S. Paulo – A Defensoria Pública de S. Paulo vai entrar com processo junto à Secretaria da Justiça contra a Polícia Militar do Estado, com base na Lei 14.187/2010, que pune a discriminação racial na esfera administrativa, por causa da Ordem de Serviço do capitão Ubiratan de Carvalho Góes Beneducci, que orienta a abordagem de jovens de 18 a 25 anos, “especialmente” pardos e negros, no Bairro do Taquaral, em Campinas.

Paralelamente, o Núcleo de Situação Carcerária, também da Defensoria Pública estadual, protocolará pedido de instauração de inquérito policial por racismo contra os envolvidos, com base na Lei 7.716/89, especialmente, contra o capitão Ubiratan, comandante do Batalhão.

O inquérito também deverá apurar a participação de dois moradores que, conforme denúncia veiculada por Afropress, teriam enviado uma carta, em termos pouco usuais, em que triam feito o pedido de direcionamento das revistas a jovens pardos e negros.

Primeira vez

Esta é a primeira vez que a PM de S. Paulo será processada com base nessa Lei, que pune com penas que vão, da advertência à cassação da licença estadual para funcionamento, o que no caso da PM, criaria uma situação jamais enfrentada pelo Estado.

A Lei, no parágrafo 1º do artigo 6º, prevê que “quando a infração for cometida por agente público, servidor público ou militar, no exercício de suas funções, sem prejuízo das sanções previstas nos incisos I a III [advertência e multa de até 3 mil UFESPs, o equivalente a cerca de R$ 58 mil], serão aplicadas as penalidades disciplinares cominadas na legislação pertinente”.

Caráter racista

Segundo a coordenadora do Núcleo de Combate à Discriminação Racial da Defensoria, Vanessa Vieira, o fato de a Ordem ter sido geral evidencia o seu caráter racista. “Trata-se de uma Ordem de agente estatal. O caráter racista é o fato de ter sido geral. Pessoas com 18 a 25 anos passam às centenas no local. A Ordem enfatiza que só as pessoas negras, portanto, com características físicas pormenorizadas, devem ser revistadas”, afirma Vanessa, ao refutar o argumento do comando da corporação – corroborado pelo governador Geraldo Alckmin – de que a Polícia estava atrás de uma quadrilha envolvida em roubos no bairro, cujos integrantes teriam essas características.

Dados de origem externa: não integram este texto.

Lemma select_offers_the_newest_five_witness :
  In (mkMdFile "mid.md" 20) three_drafts.
Proof.
  apply (select_offers_the_newest_five true three_drafts "2" read_field
           (mkMdFile "mid.md" 20)).
  reflexivity.
Defined.

End SelectExamples.

(** ** [_call_claude] *)

Section CallClaude.

Variable w : Voice.env.

Lemma getitem_last {A : Type} (l : list A) (a : A) :
  getitem (l ++ [a]) (-1) = Ok a.
Proof.
  unfold getitem, len. rewrite length_app. simpl List.length.
  replace (-1 <? 0)%Z with true by reflexivity.
  replace (-1 + Z.of_nat (List.length l + 1))%Z with (Z.of_nat (List.length l)) by lia.
  replace (Z.of_nat (List.length l) <? 0)%Z with false
    by (symmetry; apply Z.ltb_ge; lia).
  replace (Z.of_nat (List.length l + 1) <=? Z.of_nat (List.length l))%Z with false
    by (symmetry; apply Z.leb_gt; lia).
  simpl. rewrite Nat2Z.id, nth_error_app2, Nat.sub_diag by lia. reflexivity.
Qed.

(** X26: [_call_claude] calls the assistant once and never raises.  When
    the run ends with return code 0 and prints a JSON array, the result is
    the [structured_output] of the last step, whatever the steps before it
    hold; a return code other than 0, an empty array, or a last step
    without [structured_output] gives [None]. *)
Theorem call_claude_reads_the_last_step (p : Voice.prompt) :
  (forall steps items v,
     Voice.claude_run w p
     = Voice.Completed 0 (Ok (JArr (steps ++ [JObj items]))) ->
     lookup "structured_output" items = Some v ->
     Voice._call_claude w p = ([Voice.EvClaude p], Ok v))
  /\ (forall steps items,
        Voice.claude_run w p
        = Voice.Completed 0 (Ok (JArr (steps ++ [JObj items]))) ->
        lookup "structured_output" items = None ->
        Voice._call_claude w p = ([Voice.EvClaude p], Ok JNull))
  /\ (Voice.claude_run w p = Voice.Completed 0 (Ok (JArr [])) ->
      Voice._call_claude w p = ([Voice.EvClaude p], Ok JNull))
  /\ (forall rc out,
        Voice.claude_run w p = Voice.Completed rc out -> rc <> 0%Z ->
        Voice._call_claude w p = ([Voice.EvClaude p], Ok JNull))
  /\ (forall e,
        Voice.claude_run w p = Voice.RunRaises e ->
        Voice._call_claude w p = ([Voice.EvClaude p], Ok JNull)).
Proof.
  unfold Voice._call_claude. repeat split.
  - intros steps items v H Hv. rewrite H. simpl. rewrite getitem_last. simpl.
    now rewrite Hv.
  - intros steps items H Hv. rewrite H. simpl. rewrite getitem_last. simpl.
    now rewrite Hv.
  - intros H. rewrite H. reflexivity.
  - intros rc out H Hrc. rewrite H. apply Z.eqb_neq in Hrc. simpl.
    now rewrite Hrc.
  - intros e H. rewrite H. simpl. now destruct e.
Qed.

O ofício de moradores (Sérgio Maurício Montagner e Fujio Sato, veja matéria), segundo Afropress apurou, seria usado como álibi para justificar a Ordem racista, no caso de desdobramentos no plano jurídico – como acontecerá agora com as medidas adotadas pela Defensoria Pública.

Todas as medidas

Bruno Shimizu, do Núcleo de Situação Carcerária da Defensoria, disse que o pedido de inquérito deverá ser protocolado ainda esta semana, “no mais tardar na próxima”.

“Todas as medidas que nós conseguimos vislumbrar, para dar resposta a esse evento, estamos tomando. O MP é o titular da Ação Penal.  Quem vai decidir se serão processados ou não será a Promotoria de Justiça”, afirmou.

Shimizu disse não haver dúvidas quanto ao caráter racista da Ordem de serviço do comandante do Batalhão de Campinas e rechaçou a argumentação de que teria sido motivada pela busca de uma quadrilha determinada de assaltantes com aquelas características. “De qualquer maneira o que importa, independente de qual tenha sido a intenção de quem fez o ofício, a consequência de uma Ordem dessas é, óbviamente, discriminatória. A única característica era a cor da pele. Não existe nenhuma justificativa possível prá isso. Prá mim está muito claro que houve racismo”, acrescentou.